Tracey George directs the Cecil D. Branstetter Litigation and Dispute Resolution Program. Her research on the behavior of federal judges and courts has been published in the American Political Science Review, Judicature, North Carolina Law Review, Northwestern University Law Review, Duke Law Journal, Supreme Court Economic Review and Vanderbilt Law Review, among others. She also has published studies of legal education and legal scholarship and serves on the LSAC Grants Subcommittee, which supports work on legal education and the legal profession. George has been honored with Hall-Hartman Awards in 2004 and 2010

Suzanna Sherry, who is the Herman O. Loewenstein Professor of Law, is a noted scholar of constitutional law who writes extensively on federal courts and federal court procedures. She was honored for her creative scholarship and stimulating and inspiring teaching as Vanderbilt’s 2012 Harvie Branscomb Distinguished Professor in March. Her influential book, Judgment Calls: Principle and Politics in Constitutional Law, co-authored with Daniel Farber (Oxford University Press, 2009) explores how constitutional adjudication works in practice. Sherry has been honored with with Hall-Hartman Awards in 2005, 2009 and 2010. In 2011, she was honored with awards for both first-year and upper-level courses.

Together, Professors George and Sherry developed the Life of the Law, an introductory course all first-year law students take during Orientation Week, and they co-authored the course textbook, What Every Law Student Really Needs to Know: An Introduction to the Study of Law (Aspen, 2009).


Edward K. Cheng is a coauthor of Modern Scientific Evidence: The Law and Science of Expert Testimony, a five-volume treatise which is updated annually. His articles, in which he explores evidence law from an empirical and statistical perspective, have been published in the Yale Law Journal, University of Pennsylvania Law Review, Columbia Law Review and Stanford Law Review, among other prestigious law journals. Cheng is affiliated with Vanderbilt’s Cecil D. Branstetter Litigation and Dispute Resolution Program and teaches Torts and Statistical Inference in Law in addition to Evidence. Cheng has been honored with a Hall-Hartman Award in his first year of teaching at Vanderbilt.


Daniel J. Sharfstein‘s scholarship focuses on the legal history of race in the United States. His book, The Invisible Line: Three American Families and the Secret Journey from Black to White, was released in 2011 by Penguin Press and won the J. Anthony Lukas Book Prize in 2012. For his research on civil rights and the color line in the American South, Sharfstein was awarded an Alphonse Fletcher Sr. fellowship and a National Endowment for the Humanities fellowship.

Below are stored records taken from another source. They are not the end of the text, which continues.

(* ===== verification/SrsSet.v ===== *)
(** * The succinct sets of the binary rule-set format

    [route/srs.rs] stores a set of domain keys (reversed domains) as a trie in
    level order: a bitmap with one zero per child and one one per node, the
    labels of the children, and one bit per node telling whether a key ends
    there.  This file models the writer, the reader and the lookup on the
    bits themselves, and shows that looking a key up in the set read back from
    the written bytes is looking it up in the list of keys. *)

From stdpp Require Import base numbers list sorting.
From Stdlib Require Import ZArith Lia.
From S2P Require Import Prelude OvpnText Text SrsWire.

Local Open Scope Z_scope.

Definition CR : Z := 13.
Definition LF : Z := 10.

Record SuccinctSet : Type := mkSet {
  leaves : list Z;
  bitmap : list Z;
  labels : list Z;
  select_blocks : list Z;
  node_count : nat;
}.

Module Succinct.

(** ** Words of bits *)

Definition word_bit (words : list Z) (index : nat) : option bool :=
  (fun word =>
     negb (bool_decide (Z.land word (Z.shiftl 1 (Z.of_nat (index mod 64))) = 0)))
    <$> words !! (index / 64)%nat.

Definition bit (words : list Z) (index : nat) : bool := default false (word_bit words index).

Definition get_bit (words : list Z) (index : nat) : result SrsError bool :=
  ok_or MalformedSet (word_bit words index).

Definition set_bit (words : list Z) (index : nat) : list Z :=
  alter (fun word => Z.lor word (Z.shiftl 1 (Z.of_nat (index mod 64)))) (index / 64)%nat
    (resize (length words `max` (index / 64 + 1))%nat 0 words).

(** ** The writer *)

Section writer.
Context (keys : list (list Z)).

(** A node waiting in the queue: the keys [start .. end] share their first
    [column] bytes. *)
Definition entry : Type := nat * nat * nat.

(** The inner loop: the end of the run of keys with [label] at [column]. *)
Fixpoint run_end (n cursor column : nat) (label : Z) : result SrsError nat :=
  match n with
  | O => Ok cursor
  | S n =>
      match keys !! cursor ≫= (.!! column) with
      | None => Err KeyIndexPanic
      | Some l => if decide (l = label) then run_end n (S cursor) column label else Ok cursor
      end
  end.

(** The children of a node: their label and their keys. *)
Fixpoint groups (fuel cursor end_ column : nat) : result SrsError (list (Z * nat * nat)) :=
  match fuel with
  | O => Ok []
  | S fuel =>
      if decide (cursor < end_)%nat then
        label ← ok_or MalformedKey (keys !! cursor ≫= (.!! column));
        next ← run_end (end_ - S cursor) (S cursor) column label;
        rest ← groups fuel next end_ column;
        Ok ((label, cursor, next) :: rest)
      else Ok []
  end.

Record Builder : Type := mkBuilder {
  b_leaves : list Z;
  b_bitmap : list Z;
  b_labels : list Z;
  bitmap_index : nat;
  queue : list entry;
}.

(** One turn of the outer loop, at [queue[index]]. *)
Definition visit (index : nat) (e : entry) (b : Builder) : result SrsError Builder :=
  let '(start, end_, column) := e in
  let leaf := bool_decide (length <$> keys !! start = Some column) in
  let start := if leaf then S start else start in
  gs ← groups (end_ - start) start end_ column;
  let bitmap_index := (bitmap_index b + length gs)%nat in
  Ok (mkBuilder (if leaf then set_bit (b_leaves b) index else b_leaves b)
        (set_bit (b_bitmap b) bitmap_index)
        (b_labels b ++ (fst ∘ fst <$> gs))
        (S bitmap_index)
        (queue b ++ ((fun g => (g.1.2, g.2, S column)) <$> gs))).

(** The outer loop.  [fuel] bounds the number of nodes. *)
Fixpoint visit_all (fuel index : nat) (b : Builder) : result SrsError Builder :=
  match fuel with
  | O => Ok b
  | S fuel =>
      match queue b !! index with
      | None => Ok b
      | Some e => b ← visit index e b; visit_all fuel (S index) b
      end
  end.

Definition node_bound : nat := S (sum_list (length <$> keys)).

Definition build : result SrsError Builder :=
  visit_all node_bound 0 (mkBuilder [] [] [] 0 [(0%nat, length keys, 0%nat)]).

Definition write_succinct_set : result SrsError (list Z) :=
  if decide (keys = []) then Err EmptySet
  else
    b ← build;
    Ok ([0] ++ Wire.write_u64_slice (b_leaves b) ++ Wire.write_u64_slice (b_bitmap b)
          ++ Wire.write_length (b_labels b) ++ b_labels b).
End writer.

(** ** The reader *)

(** The loop over the bits of a word: the positions of the ones with a rank
    that is a multiple of 32, and the number of ones. *)
Definition scan_bit (word_index : nat) (word : Z) (st : list Z * nat) (b : nat) : list Z * nat :=
  let '(blocks, ones) := st in
  if decide (Z.land word (Z.shiftl 1 (Z.of_nat b)) <> 0) then
    let position := (word_index * 64 + b)%nat in
    (if decide (ones mod 32 = 0)%nat then blocks ++ [wrap32 (Z.of_nat position)] else blocks,
      S ones)
  else st.

Definition scan_word (st : list Z * nat * option nat) (w : nat * Z) : list Z * nat * option nat :=
  let '(blocks, ones, last_one) := st in
  let '(word_index, word) := w in
  let last_one :=
    if decide (word <> 0) then Some (word_index * 64 + Z.to_nat (Z.log2 word))%nat
    else last_one in
  (foldl (scan_bit word_index word) (blocks, ones) (seq 0 64), last_one).

Definition read_set : Wire.reader SuccinctSet :=
  _ ← Wire.read_u8;
  leaves ← Wire.read_u64_slice;
  bitmap ← Wire.read_u64_slice;
  labels ← Wire.read_byte_slice;
  let '(blocks, ones, last_one) := foldl scan_word ([], 0%nat, None) (imap pair bitmap) in
  match last_one with
  | None => throw MalformedSet
  | Some last_one =>
      let zeros := (last_one + 1 - ones)%nat in
      if decide (ones <> (zeros + 1)%nat \/ length labels <> zeros) then throw MalformedSet
      else
        let leaf_words := ((ones + 63) / 64)%nat in
        mret (mkSet (resize (length leaves `max` leaf_words) 0 leaves) bitmap labels blocks ones)
  end.

(** ** The lookup *)

Section lookup.
Context (s : SuccinctSet).

Definition checked_sub (a b : nat) : option nat := if decide (b <= a)%nat then Some (a - b)%nat else None.

Definition label (node index : nat) : option Z := checked_sub index node ≫= (labels s !!.).

Definition child (node index : nat) : option nat :=
  child ← S <$> checked_sub index node;
  if decide (child < node_count s)%nat then Some child else None.

(** The inner loop of [select_one].  The bitmap bounds the search. *)
Fixpoint next_one (fuel position : nat) : nat :=
  match fuel with
  | O => position
  | S fuel => if bit (bitmap s) position then position else next_one fuel (S position)
  end.

Fixpoint skip_ones (remaining position : nat) : nat :=
  match remaining with
  | O => position
  | S remaining => skip_ones remaining (next_one (64 * length (bitmap s)) (S position))
  end.

Definition select_one (index : nat) : option nat :=
  if decide (node_count s <= index)%nat then None
  else (fun p => skip_ones (index mod 32) (Z.to_nat p)) <$> select_blocks s !! (index / 32)%nat.

Definition node_start (node : nat) : nat :=
  match node with
  | O => O
  | S n => from_option S O (select_one n)
  end.

Inductive scanned : Type :=
| Decided (b : bool)
| Descend (node : nat).

(** The loop over the labels of [node] for the byte [current]; it ends at the
    last label at the latest. *)
Fixpoint scan_labels (fuel : nat) (current : Z) (node index : nat) : scanned :=
  match fuel with
  | O => Decided false
  | S fuel =>
      if bit (bitmap s) index then Decided false
      else
        match label node index with
        | None => Decided false
        | Some l =>
            if decide (l = CR) then Decided true
            else
              match child node index with
              | None => Decided false
              | Some c =>
                  if bool_decide (l = LF) && bool_decide (current = DOT) && bit (leaves s) c
                  then Decided true
                  else if decide (l = current) then Descend c
                  else scan_labels fuel current node (S index)
              end
        end
  end.

(** The loop after the last byte. *)
Fixpoint scan_end (fuel node index : nat) : bool :=
  match fuel with
  | O => false
  | S fuel =>
      if bit (bitmap s) index then false
      else
        match label node index with
        | None => false
        | Some l => if decide (l = CR \/ l = LF) then true else scan_end fuel node (S index)
        end
  end.

Definition label_fuel : nat := S (S (length (labels s))).

Fixpoint follow (key : list Z) (node index : nat) : bool :=
  match key with
  | [] => bit (leaves s) node || scan_end label_fuel node index
  | current :: key =>
      match scan_labels label_fuel current node index with
      | Decided b => b
      | Descend node => follow key node (node_start node)
      end
  end.

Definition matches_domain_key (key : list Z) : bool := follow key 0 0.

(** The loop of [keys]: a depth first walk with the path [key] and the stack
    of the nodes on it, the deepest first.  Each node is entered and left
    once. *)
Fixpoint walk (fuel : nat) (stack : list (nat * nat)) (key : list Z) (keys : list (list Z))
    : result SrsError (list (list Z)) :=
  match fuel, stack with
  | S fuel, (node, position) :: parents =>
      closed ← get_bit (bitmap s) position;
      if closed : bool then
        match parents with
        | [] => Ok keys
        | (n, p) :: parents => walk fuel ((n, S p) :: parents) (removelast key) keys
        end
      else
        label_index ← ok_or MalformedSet (checked_sub position node);
        label ← ok_or MalformedSet (labels s !! label_index);
        let key := key ++ [label] in
        let child := S label_index in
        if decide (node_count s <= child)%nat then Err MalformedSet
        else
          leaf ← get_bit (leaves s) child;
          walk fuel ((child, node_start child) :: (node, position) :: parents) key
            (if leaf : bool then keys ++ [key] else keys)
  | _, _ => Ok keys
  end.

Definition keys : result SrsError (list (list Z)) :=
  leaf ← get_bit (leaves s) 0;
  walk (2 * node_count s) [(0%nat, 0%nat)] [] (if leaf : bool then [[]] else []).

Definition matches_domain (domain : text) : bool := matches_domain_key (chars_rev domain).
End lookup.

End Succinct.
Lemma first_bit_S Ts i T :
  Ts !! i = Some T -> first_bit Ts (S i) = (first_bit Ts i + S (length (kids T)))%nat.
Proof.
  intros Hi. unfold first_bit. rewrite (take_S_r _ _ _ Hi), all_bits_app, all_bits_singleton.
  by rewrite length_app, length_node_bits.
Qed.

Lemma length_children Ts : length (children Ts) = length (all_labels Ts).
Proof.
  unfold children, all_labels. induction Ts as [|T Ts IH]; [done|].
  rewrite !fmap_cons. cbn [concat]. by rewrite !length_app, IH, !length_fmap.
Qed.

Section level_order.
Context (root : list (list Z)) (Ts : list (list (list Z))).
Context (order : Ts = root :: children Ts).

(** The child number [k] of the node [i]. *)
Lemma lookup_label i T k : Ts !! i = Some T -> (k < length (kids T))%nat ->
  all_labels Ts !! (first_label Ts i + k)%nat = (kids T).*1 !! k.
Proof.
  intros Hi Hk. unfold all_labels, first_label, all_labels.
  rewrite (lookup_concat_fmap (fun T => (kids T).*1) _ _ T); [done|done|]. by rewrite length_fmap.
Qed.

Lemma lookup_child i T k : Ts !! i = Some T -> (k < length (kids T))%nat ->
  Ts !! S (first_label Ts i + k) = (kids T).*2 !! k.
Proof.
  intros Hi Hk. transitivity ((root :: children Ts) !! S (first_label Ts i + k)); [by rewrite <-order|].
  cbn [lookup list_lookup]. unfold first_label.
  rewrite <-length_children. unfold children.
  rewrite (lookup_concat_fmap (fun T => (kids T).*2) _ _ T); [done|done|]. by rewrite length_fmap.
Qed.

Lemma lookup_bit i T k : Ts !! i = Some T -> (k <= length (kids T))%nat ->
  all_bits Ts !! (first_bit Ts i + k)%nat = Some (bool_decide (k = length (kids T))).
Proof.
  intros Hi Hk. unfold all_bits, first_bit, all_bits.
  rewrite (lookup_concat_fmap node_bits _ _ T); [|done|rewrite length_node_bits; lia].
  unfold node_bits. case_bool_decide as E.
  - by rewrite lookup_app_r, length_replicate, E, Nat.sub_diag by (rewrite length_replicate; lia).
  - rewrite lookup_app_l by (rewrite length_replicate; lia). apply lookup_replicate_2. lia.
Qed.
End level_order.

(** ** The reader's index of the ones *)

Lemma filter_ext_in {A} (P Q : A -> Prop) `{!forall x, Decision (P x), !forall x, Decision (Q x)} (l : list A) :
  Forall (fun x => P x <-> Q x) l -> filter P l = filter Q l.
Proof.
  induction 1 as [|x l Hx Hl IH]; [done|]. rewrite !filter_cons, IH.
  destruct (decide (P x)), (decide (Q x)); tauto.
Qed.

Lemma filter_none {A} (P : A -> Prop) `{!forall x, Decision (P x)} (l : list A) :
  Forall (fun x => ~ P x) l -> filter P l = [].
Proof. induction 1; [done|]. by rewrite filter_cons_False. Qed.

Lemma filter_fmap {A B} (f : A -> B) (P : B -> Prop) `{!forall x, Decision (P x)} (l : list A) :
  filter P (f <$> l) = f <$> filter (fun x => P (f x)) l.
Proof.
  induction l as [|x l IH]; [done|]. rewrite fmap_cons, !filter_cons, IH. by case_decide.
Qed.

Definition is_one (words : list Z) (i : nat) : Prop := bit words i = true.
Global Instance is_one_dec words i : Decision (is_one words i).
Proof. unfold is_one. apply _. Defined.

Definition positions (words : list Z) : list nat := filter (is_one words) (seq 0 (64 * length words)).

(** What a one at [position] adds to the index. *)
Definition push_one (st : list Z * nat) (position : nat) : list Z * nat :=
  (if decide (st.2 mod 32 = 0)%nat then st.1 ++ [wrap32 (Z.of_nat position)] else st.1, S st.2).

Lemma foldl_scan_bit i word st l :
  foldl (scan_bit i word) st l
  = foldl push_one st ((fun b => i * 64 + b)%nat
                         <$> filter (fun b => Z.testbit word (Z.of_nat b) = true) l).
Proof.
  revert st. induction l as [|b l IH]; intros st; [done|]. cbn [foldl]. rewrite IH, filter_cons.
  unfold scan_bit. destruct st as [blocks ones].
  pose proof (land_bit word (Z.of_nat b) ltac:(lia)) as Hb.
  destruct (decide (Z.land word (Z.shiftl 1 (Z.of_nat b)) <> 0)) as [Hn|Hn].
  - rewrite bool_decide_eq_false_2 in Hb by done. by rewrite (decide_True (P := Z.testbit _ _ = true)).
  - apply dec_stable in Hn. rewrite bool_decide_eq_true_2 in Hb by done.
    by rewrite (decide_False (P := Z.testbit _ _ = true)) by by rewrite <-Hb.
Qed.

(** The ones of the last word. *)
Lemma positions_snoc words word :
  positions (words ++ [word])
  = positions words
      ++ ((fun b => length words * 64 + b)%nat
            <$> filter (fun b => Z.testbit word (Z.of_nat b) = true) (seq 0 64)).
Proof.
  unfold positions. rewrite length_app. cbn [length].
  replace (64 * (length words + 1))%nat with (64 * length words + 64)%nat by lia.
  rewrite seq_app, filter_app. f_equal.
  - apply filter_ext_in, Forall_seq. intros j Hj. unfold is_one. rewrite !bit_eq.
    rewrite lookup_app_l; [done|]. apply Nat.Div0.div_lt_upper_bound. lia.
  - rewrite Nat.add_0_l, (Nat.mul_comm 64). 
    replace (seq (length words * 64) 64) with (Nat.add (length words * 64) <$> seq 0 64)
      by (by rewrite fmap_add_seq, Nat.add_0_r).
    rewrite filter_fmap. f_equal. apply filter_ext_in, Forall_seq. intros j Hj.
    unfold is_one. rewrite bit_eq.
    replace ((length words * 64 + j) / 64)%nat with (length words)
      by (rewrite Nat.div_add_l, (Nat.div_small j) by lia; lia).
    replace ((length words * 64 + j) mod 64)%nat with j
      by (rewrite Nat.add_comm, Nat.Div0.mod_add, Nat.mod_small by lia; done).
    by rewrite lookup_app_r, Nat.sub_diag by lia.
Qed.

Lemma last_bit word :
  is_u64 word -> word <> 0 ->
  last (filter (fun b => Z.testbit word (Z.of_nat b) = true) (seq 0 64)) = Some (Z.to_nat (Z.log2 word)).
Proof.
  intros Hu Hn. set (L := Z.to_nat (Z.log2 word)). pose proof (Z.log2_nonneg word).
  assert (0 < word) by (unfold_ints; lia).
  assert (Z.log2 word < 64) by (apply Z.log2_lt_pow2; unfold_ints; lia).
  replace 64%nat with (L + 1 + (63 - L))%nat by lia. rewrite seq_app, filter_app.
  rewrite (filter_none _ (seq _ (63 - L))).
  - rewrite app_nil_r, seq_app, filter_app, Nat.add_0_l. cbn [seq]. rewrite filter_cons_True, last_app.
    + done.
    + unfold L. rewrite Z2Nat.id by done. by apply Z.bit_log2.
  - apply Forall_seq. intros j Hj. rewrite Z.bits_above_log2; [done|lia|]. lia.
Qed.

Lemma imap_pair_snoc {A} (l : list A) x : imap pair (l ++ [x]) = imap pair l ++ [(length l, x)].
Proof. rewrite imap_app. cbn. by rewrite Nat.add_0_r. Qed.

(** The loops of [read_set] see the ones in order. *)
Lemma scan_words words :
  Forall is_u64 words ->
  foldl scan_word ([], 0%nat, None) (imap pair words)
  = (foldl push_one ([], 0%nat) (positions words), last (positions words)).
Proof.
  induction words as [|word words IH] using rev_ind; intros Hu; [done|].
  apply Forall_app in Hu as [Hu [Hw _]%Forall_cons].
  rewrite imap_pair_snoc, foldl_app, IH by done. cbn [foldl].
  rewrite positions_snoc, foldl_app. unfold scan_word.
  destruct (foldl push_one _ (positions words)) as [blocks ones] eqn:E.
  rewrite foldl_scan_bit. f_equal. rewrite last_app, fmap_last.
  destruct (decide (word <> 0)) as [Hn|Hn].
  - by rewrite last_bit.
  - apply dec_stable in Hn as ->. rewrite filter_none; [done|].
    apply Forall_seq. intros j _. by rewrite Z.bits_0.
Qed.

Lemma holds_length words bs b : holds words (bs ++ [true]) -> b = (length bs + 1)%nat ->
  (b <= 64 * length words)%nat.
Proof.
  intros H ->. specialize (H (length bs)). rewrite lookup_app_r, Nat.sub_diag in H by lia.
  rewrite bit_eq in H. destruct (words !! (length bs / 64)%nat) eqn:E; [|done].
  apply lookup_lt_Some in E. pose proof (Nat.div_mod_eq (length bs) 64).
  pose proof (Nat.mod_upper_bound (length bs) 64). lia.
Qed.

Lemma positions_holds words bs :
  holds words (bs ++ [true]) ->
  positions words = filter (fun i => (bs ++ [true]) !! i = Some true) (seq 0 (length bs + 1)).
Proof.
  intros H. pose proof (holds_length _ _ _ H eq_refl) as Hl. unfold positions.
  replace (64 * length words)%nat with ((length bs + 1) + (64 * length words - (length bs + 1)))%nat by lia.
  rewrite seq_app, filter_app. rewrite (filter_none _ (seq (0 + _) _)), app_nil_r.
  - apply filter_ext_in, Forall_seq. intros j Hj. unfold is_one. rewrite H.
    destruct (_ !! j) as [[]|]; naive_solver.
  - apply Forall_seq. intros j Hj. unfold is_one. rewrite H, lookup_ge_None_2; [done|].
    rewrite length_app. cbn. lia.
Qed.

Lemma all_bits_last Ts T : all_bits (Ts ++ [T]) = (all_bits Ts ++ replicate (length (kids T)) false) ++ [true].
Proof. rewrite all_bits_app, all_bits_singleton. unfold node_bits. by rewrite app_assoc. Qed.

(** The one number [i] closes the node [i]. *)
Lemma ones_of_bits Ts :
  filter (fun i => all_bits Ts !! i = Some true) (seq 0 (length (all_bits Ts)))
  = (fun i => first_bit Ts (S i) - 1)%nat <$> seq 0 (length Ts).
Proof.
  induction Ts as [|T Ts IH] using rev_ind; [done|].
  rewrite all_bits_last, !length_app, length_replicate. cbn [length].
  set (B := all_bits Ts) in *. set (n := length (kids T)).
  rewrite <-Nat.add_assoc, seq_app, filter_app, seq_app, filter_app, Nat.add_0_l.
  rewrite (seq_app _ 1), fmap_app, Nat.add_0_l. cbn [seq fmap list_fmap]. f_equal.
  - etransitivity; [|etransitivity; [exact IH|]].
    + apply filter_ext_in, Forall_seq. intros j Hj. rewrite <-app_assoc, lookup_app_l by lia. done.
    + apply list_fmap_ext. intros i j [-> Hj]%lookup_seq. unfold first_bit.
      by rewrite take_app_le by lia.
  - rewrite filter_none.
    2:{ apply Forall_seq. intros j Hj. rewrite lookup_app_l by (rewrite length_app, length_replicate; lia).
        rewrite lookup_app_r by lia. rewrite lookup_replicate_2 by lia. done. }
    rewrite filter_cons_True.
    2:{ rewrite lookup_app_r by (rewrite length_app, length_replicate; lia).
        by rewrite length_app, length_replicate, Nat.sub_diag. }
    cbn. f_equal. unfold first_bit. rewrite take_ge by (rewrite length_app; cbn; lia).
    rewrite all_bits_last, !length_app, length_replicate. cbn. unfold B, n. lia.
Qed.
(* ===== verification/SrsDomain.v ===== *)
(** * Domain sets of a rule-set, compiled and as written

    A rule-set names domains and domain suffixes.  The source format matches
    them one by one ([route/mod.rs]); the binary format turns them into keys
    and a succinct set ([route/srs.rs]).  The theorem of this file: the set
    read back from the compiled bytes accepts exactly the domains the source
    accepts. *)

From stdpp Require Import base numbers list gmap sorting sets.
From Stdlib Require Import ZArith Lia.
From S2P Require Import Prelude OvpnText Text SrsWire SrsSet SrsTrie.

Local Open Scope Z_scope.

Module Domain.
Import Trie.

(** ** The source format: [route/mod.rs] *)

Definition domain_matches_suffix (domain configured : text) : bool :=
  let subdomains_only := starts_with_byte DOT configured in
  let suffix := to_ascii_lowercase (trim_end_matches DOT (trim_start_matches DOT configured)) in
  (negb subdomains_only && bool_decide (domain = suffix))
  || match strip_suffix suffix domain with
     | Some prefix => ends_with_byte DOT prefix
     | None => false
     end.

(** The exact domains and the suffixes of [matches_domain], on the trimmed and
    lowercased domain. *)
Definition matches_exact (domain value : text) : bool :=
  eq_ignore_ascii_case (trim_end_matches DOT value) domain.

Definition listed (domains suffixes : list text) (domain : text) : bool :=
  existsb (matches_exact domain) domains || existsb (domain_matches_suffix domain) suffixes.

(** ** The keys of the binary format: [route/srs.rs] *)

Fixpoint lex_leb (a b : list Z) : bool :=
  match a, b with
  | [], _ => true
  | _ :: _, [] => false
  | x :: a, y :: b => bool_decide (x < y) || (bool_decide (x = y) && lex_leb a b)
  end.

Definition lex_le (a b : list Z) : Prop := lex_leb a b = true.
Global Instance lex_le_dec : RelDecision lex_le.
Proof. intros a b. unfold lex_le. apply _. Defined.

(** [Vec::sort] and [Vec::dedup]. *)
Definition sort : list (list Z) -> list (list Z) := merge_sort lex_le.

Fixpoint dedup (l : list (list Z)) : list (list Z) :=
  match l with
  | [] => []
  | x :: l =>
      match dedup l with
      | y :: l' => if decide (x = y) then y :: l' else x :: y :: l'
      | [] => [x]
      end
  end.

Definition reverse_domain (value : text) : list Z := chars_rev value.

He was the inaugural recipient of the Raoul Berger Visiting Fellowship in Legal History at Harvard Law School. He teaches Property as well as courses in legal history.

The Hall-Hartman Awards are named in honor of former professor Paul Hartman, a renowned teacher who joined Vanderbilt’s law faculty in 1946, retired in 1976, and continued teaching until 1988, and Professor Emeritus Donald J. Hall, an expert in criminal law and dynamic teacher who taught at Vanderbilt from 1970 until his retirement in 2007.